Il Guardian esalta la Lucania nascosta: Venosa è la nostra perla imperdibile

Venosa dall'alto

Il Guardian esalta la Lucania nascosta: Venosa è la nostra perla imperdibile

Il prestigioso quotidiano britannico ha acceso i riflettori sui luoghi più preziosi ma meno noti d’Italia. Per i lucani, è un’importante conferma: la nostra ricchezza storica e culturale, custodita nel Vulture, merita il palcoscenico globale.

Il famoso quotidiano britannico The Guardian ha recentemente pubblicato un articolo, frutto dei consigli dei lettori, che celebra i luoghi d’Italia più belli ma meno noti al turismo di massa. L’attenzione si è concentrata su una perla del Vulture, a conferma che l’autenticità e la profondità della storia lucana sono in grado di conquistare il cuore dei viaggiatori internazionali.

Venosa: il battito del cuore antico della Lucania

L’articolo britannico da ampio risalto a Venosa, la magnifica città natale del sommo poeta romano Orazio.

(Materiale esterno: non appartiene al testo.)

(** * Route compiler and request rewriter of the HTTP API client

    A shallow embedding of [make], the per-method constructors, the [Client]
    class and the [layer] request rewriter, together with the properties the
    specification states about them.

    Conventions of the embedding.
    - An [Effect] is modelled by what running it yields: the ordered list of
      calls it makes into user-supplied descriptor functions and injected
      capabilities, and its exit (success value or failure cause).
      [Effect.gen] with [yield*] is monadic sequencing; a failing step ends
      the generator.
    - [x.pipe(f, g)] is [g (f x)]: the method applies the functions to the
      object it is called on, as every use in the source shows
      ([request.pipe((req) => ...)], [client.pipe((client) => ...)],
      [Schema.parseJson(schema).pipe(Schema.decodeUnknown)]).
    - The schema engine, the JSON body constructor and the transport are
      capabilities the code receives; they are parameters here. *)

From stdpp Require Import base numbers strings pretty gmap sorting.

Local Open Scope Z_scope.

(** ** JavaScript values used by the code *)

(** The two families of runtime values the code never inspects: [any] /
    [unknown] values and Effect schemas; and the payload type of
    [HttpBody.json]. *)
Class Values := {
  Any : Type;
  Schema : Type;
  HttpBody : Type
}.

(** A property of an object literal: the key may be missing, or present with
    the value [undefined], or present with a value.  Reading a property
    ([o.k], [!o.k], [o.k && ...]) does not tell the first two apart; the
    spread [{...o}] and ["k" in o] do. *)
Inductive Field (A : Type) : Type :=
| Absent : Field A
| Given : option A -> Field A.
Arguments Absent {A}.
Arguments Given {A} _.

(** [o.k] *)
Definition read {A : Type} (f : Field A) : option A :=
  match f with
  | Absent => None
  | Given v => v
  end.

(** [{k: d, ...o}.k] : the spread copies every own key of [o], also one whose
    value is [undefined]. *)
Definition spread {A : Type} (d : option A) (f : Field A) : option A :=
  match f with
  | Absent => d
  | Given v => v
  end.

(** [!x] for [x : boolean | undefined] *)
Definition falsy (b : option bool) : bool :=
  match b with
  | Some true => false
  | _ => true
  end.

(** [Headers.Headers] of the platform: a record from header name to value. *)
Abbreviation Headers := (gmap string string).

Inductive HttpMethod : Type := GET | POST | PUT | DELETE | PATCH | HEAD | OPTIONS.

Module Make.
(** * Lubbock gallery: the carousel layout of [Gallery.tsx] and the page shell

    A shallow embedding of the arithmetic and the event handling of
    [src/components/canvas/Gallery.tsx] ([Scene], [Cards], [ActiveCard]) and
    of the asynchronous [Page] component, with the properties the
    specification states about them.

    Conventions.
    - Array lengths and the "points" of the group layout are integers; they
      are modelled in [Z] (the source computes [length - 1], which is [-1]
      for an empty set).
    - Angles are JavaScript numbers.  [Binary64] models them as they are:
      IEEE 754 double precision floats, every operation rounded.  [JSNum]
      is the coarser view used for what does not depend on rounding (which
      values are NaN, infinite, finite, and their bounds): a real number,
      an infinity or NaN, finite values being exact reals.
    - A JavaScript exception (reading a field of [undefined]) is [None]. *)

From Stdlib Require Import ZArith Reals Lra Lia List String.
From Stdlib Require Import PrimFloat FloatOps SpecFloat Uint63.
From stdpp Require Import base option list.
Import ListNotations.

Local Open Scope Z_scope.

(** ** Data model ([@/core/types], as the components use it) *)

Module Types.

(** One resolution of a photo: the components read [url]. *)
Record Variant := mkVariant {
  url : string;
  width : Z;
  height : Z
}.

(** [photo.title], [photo.small.url], [photo.medium.url]. *)
Record Photo := mkPhoto {
  title : string;
  small : Variant;
  medium : Variant
}.

(** [photoSet.id], [photoSet.title], [photoSet.photos]. *)
Record PhotoSet := mkPhotoSet {
  id : string;
  set_title : string;
  photos : list Photo
}.

End Types.
Import Types.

Un lettore descrive la città come “imperdibile”, evidenziando la sua inestimabile stratificazione storica. Venosa è un museo a cielo aperto che custodisce i segni di civiltà millenarie, dai resti delle estese rovine romane fino alle antiche e suggestive catacombe ebraiche, testimoni di una coesistenza culturale unica nel Mediterraneo. A vegliare su questo patrimonio si erge, maestoso e mozzafiato, il suo castello.

L’elogio del Guardian non si è fermato qui, ma ha abbracciato l’intera area circostante. L’autore ha infatti lodato i castelli nelle immediate vicinanze, come quelli di Melfi e Lagopesole, e il Palazzo Ducale di Pietragalla.

Questi luoghi, secondo il commentatore, racchiudono una bellezza e un interesse tali che, se fossero più noti, godrebbero di fama internazionale. Questa osservazione ribadisce un messaggio di grande importanza per noi lucani: la Basilicata è detentrice di un patrimonio storico-artistico che compete per grandezza con le mete più celebrate al mondo.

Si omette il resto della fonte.